In 1974, he bounced back again and fellow wide receivers Isaac Curtis and Charlie Joiner, tight end Bob Trumpy, Myers and quarterback Anderson gave the Bengals one of the best passing attacks in the NFL. Playing all 14 games and starting three, he had a team-leading 32 receptions for 383 yards (a 12.0 average) and one touchdown.

In 1975, Myers played in 13 games, starting two, with 36 receptions for 527 yards (a 14.6 average) and three touchdowns.

The 1976 season would be his last. He played in 12 games, starting four, with 17 receptions for 267 yards (a 15.7 average) and one touchdown. During that final season he caught the longest pass of his career, a 63-yarder from Anderson

==NFL/AFL career statistics==

Legend
| Bold | Career high |

=== Regular season ===

| Year | Team | Games |  | Receiving |  |  |  |  |
| GP | GS | Rec | Yds | Avg | Lng | TD |
| 1967 | SFO | 12 | 0 | 2 | 13 | 6.5 | 8 | 0 |
| 1969 | CIN | 14 | 2 | 10 | 205 | 20.5 | 50 | 2 |
| 1970 | CIN | 14 | 8 | 32 | 542 | 16.9 | 56 | 1 |
| 1971 | CIN | 10 | 7 | 27 | 286 | 10.6 | 20 | 1 |
| 1972 | CIN | 14 | 14 | 57 | 792 | 13.9 | 42 | 3 |
| 1973 | CIN | 5 | 4 | 7 | 77 | 11.0 | 18 | 0 |
| 1974 | CIN | 14 | 3 | 32 | 383 | 12.0 | 22 | 1 |
| 1975 | CIN | 13 | 2 | 36 | 527 | 14.6 | 34 | 3 |
| 1976 | CIN | 12 | 3 | 17 | 267 | 15.7 | 63 | 1 |
|  |  | 108 | 43 | 220 | 3,092 | 14.1 | 63 | 12 |

=== Playoffs ===

| Year | Team | Games |  | Receiving |  |  |  |  |
| GP | GS | Rec | Yds | Avg | Lng | TD |
| 1970 | CIN | 1 | 1 | 4 | 66 | 16.5 | 29 | 0 |
| 1975 | CIN | 1 | 0 | 3 | 67 | 22.3 | 37 | 0 |
|  |  | 2 | 1 | 7 | 133 | 19.0 | 37 | 0 |

==Coaching career==
Myers served as an assistant coach with the Minnesota Vikings for four seasons coaching receivers 1995-97 and quarterbacks in 1998. In January 1999 he was promoted to the team's offensive coordinator when Brian Billick left to become head coach of the Baltimore Ravens.
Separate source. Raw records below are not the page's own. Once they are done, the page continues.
(** ** Runs of ordered items *)

Lemma ordered_run_in_open_list lines : forall items st,
  in_ordered_list st = true -> in_paragraph st = false ->
  forallb (fun l => is_blank l || is_ordered_item l) lines = true ->
  mapM item_html (List.filter is_ordered_item lines) = Some items ->
  process_lines st lines = (items, Some st).
Proof.
  induction lines as [|l lines IH]; intros items st Hol Hp Hall Hitems.
  - simpl in Hitems. by injection Hitems as <-.
  - simpl in Hall. apply andb_prop in Hall as [Hl Hall].
    rewrite process_lines_cons. simpl in Hitems.
    destruct (is_ordered_item l) eqn:Hitem.
    + rewrite process_line_ordered, ordered_item_result by done.
      apply mapM_Some, Forall2_cons_inv_l in Hitems
        as (item & items' & Hi & Hrest%mapM_Some & ->).
      unfold item_html in Hi.
      destruct (inline (strip (drop 2 (strip l)))) as [body|];
        simpl in Hi; [|done].
      injection Hi as <-.
      rewrite Hol, Hp. cbn.
      assert (State (in_unordered_list st) true false = st) as ->
          by (destruct st; simpl in *; congruence).
      by rewrite (IH items' st).
    + rewrite orb_false_r in Hl. apply bool_decide_eq_true in Hl.
      rewrite process_line_blank by done. rewrite Hp.
      assert (set_paragraph false st = st) as ->
          by (destruct st; unfold set_paragraph; simpl in *; congruence).
      by rewrite (IH items st).
Qed.
(** C2 fails on the code: the entry written at time 1000 is not served
    from the cache at time 1000 + [CACHE_DURATION], yet the call issues no
    HTTP call; it returns the settled request left in the pending table,
    whose value is the stale data. The same for a search. *)
Lemma expired_entry_served_from_pending_table :
  let s1 := (@fetchWeatherData sampleRuntime 0 12.9 77.6 None initialApi).2 in
  let s2 := weatherFulfilled 1000 0 (lit "clear") (lit "5 days") (lit "aqi 2") s1 in
  let s3 := (searchCities 2000 (lit "Par") None s2).2 in
  let s4 := cityFulfilled 3000 1 [] s3 in
  let stale := {| currentWeather := lit "clear"; forecast := lit "5 days";
                  airPollution := lit "aqi 2" |} in
  timestamp <$> weatherCache s4 !! lit "weather-12.9-77.6" = Some 1000%Z
  /\ live (1000 + CACHE_DURATION) (weatherCache s4 !! lit "weather-12.9-77.6") = None
  /\ @fetchWeatherData sampleRuntime (1000 + CACHE_DURATION) 12.9 77.6 None s4
     = (Awaits 0 Joined, s4)
  /\ outcomeIn (weatherPromises s4) (Awaits 0 Joined) = Some (Resolves stale)
  /\ timestamp <$> cityCache s4 !! lit "cities-Par" = Some 3000%Z
  /\ live (3000 + CACHE_DURATION) (cityCache s4 !! lit "cities-Par") = None
  /\ searchCities (3000 + CACHE_DURATION) (lit "Par") None s4
     = (Awaits 1 Joined, s4)
  /\ outcomeIn (cityPromises s4) (Awaits 1 Joined) = Some (Resolves [])
  /\ length (httpLog s4) = 4.
Proof. vm_compute. repeat split. Qed.

(** C4 fails on the code: two calls share one weather request, which
    fails with a provider error; the pending entry is removed, the call
    that issued the request throws the translated error, and the call that
    joined it throws the provider error as it is. The same for a search. *)
Lemma joined_waiter_receives_raw_error :
  let s1 := (@fetchWeatherData sampleRuntime 0 12.9 77.6 None initialApi).2 in
  let s2 := weatherRejected 0 notFoundError s1 in
  let t1 := (searchCities 0 (lit "Par") None initialApi).2 in
  let t2 := cityRejected 0 notFoundError t1 in
  (@fetchWeatherData sampleRuntime 1 12.9 77.6 None s1).1 = Awaits 0 Joined
  /\ pendingWeatherRequests s2 !! lit "weather-12.9-77.6" = None
  /\ outcomeIn (weatherPromises s2) (Awaits 0 Originator)
     = Some (Throws (newError (lit "city not found")))
  /\ outcomeIn (weatherPromises s2) (Awaits 0 Joined) = Some (Throws notFoundError)
  /\ (searchCities 1 (lit "Par") None t1).1 = Awaits 0 Joined
  /\ pendingCityRequests t2 !! lit "cities-Par" = None
  /\ outcomeIn (cityPromises t2) (Awaits 0 Originator)
     = Some (Throws (newError (lit "city not found")))
  /\ outcomeIn (cityPromises t2) (Awaits 0 Joined) = Some (Throws notFoundError)
  /\ handleError notFoundError <> notFoundError.
Proof. vm_compute. repeat split. discriminate. Qed.
(** [C6] A [shape_type] other than ["round"] (["square"], [null], a
    number, ...) is computed as a rectangular part; the specification asks
    for an [UnknownShapeType] failure. *)
Theorem unknown_shape_is_rectangular (self : DrawnSteelCalculator) kvs v :
  dict_lookup "shape_type" kvs = Some v -> eq_str v "round" = false ->
  calculate_from_dimensions self (JObj kvs) =
  calculate_from_dimensions self (JObj (kvs ++ [("shape_type", JStr "rectangular")])).
Proof.
  intros Hv Hr. unfold calculate_from_dimensions, get_or_zero. simpl.
  rewrite !dict_lookup_snoc_ne by discriminate.
  rewrite dict_lookup_snoc_eq, Hv, Hr.
  change (eq_str (F:=F) (JStr "rectangular") "round") with false.
  rewrite !dict_lookup_snoc_ne by discriminate. reflexivity.
Qed.

Lemma py_div_float_float a d w : py_div_float a d = Ok w -> exists x, w = PFloat x.
Proof. unfold py_div_float. intros E. exn_split. inv Hk. eauto. Qed.

Lemma calculate_weight_float self a w :
  calculate_weight self a = Ok w -> exists x, w = PFloat (f_round3 x).
Proof.
  unfold calculate_weight. intros E. exn_split.
  match goal with H : Ok _ = Ok _ |- _ => inv H end.
  match goal with H : py_div_float _ _ = Ok ?v |- context [?v] =>
    destruct (py_div_float_float _ _ _ H) as [x ->] end.
  exists x. reflexivity.
Qed.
In February, Myers had spent a week in Hawaii with the rest of the Vikings coaches for the Pro Bowl, and had been with the staff in Indianapolis on the weekend of February 20 for the NFL scouting combine.

However, he died suddenly at age 53 of a heart attack February 23, 1999 at his home in Long Lake, Minnesota. He was survived by his wife, Susie, and five adult children.

Myers received much credit for the development of quarterback Randall Cunningham, who said, ""He was a big part of my success, and I'll carry the teachings and things I've learned from him onto the field each game." "I don't think there was anybody in this building who was loved more than he was," said defensive coordinator Foge Fazio, who worked with Myers seven of the last eight season with the New York Jets and Vikings.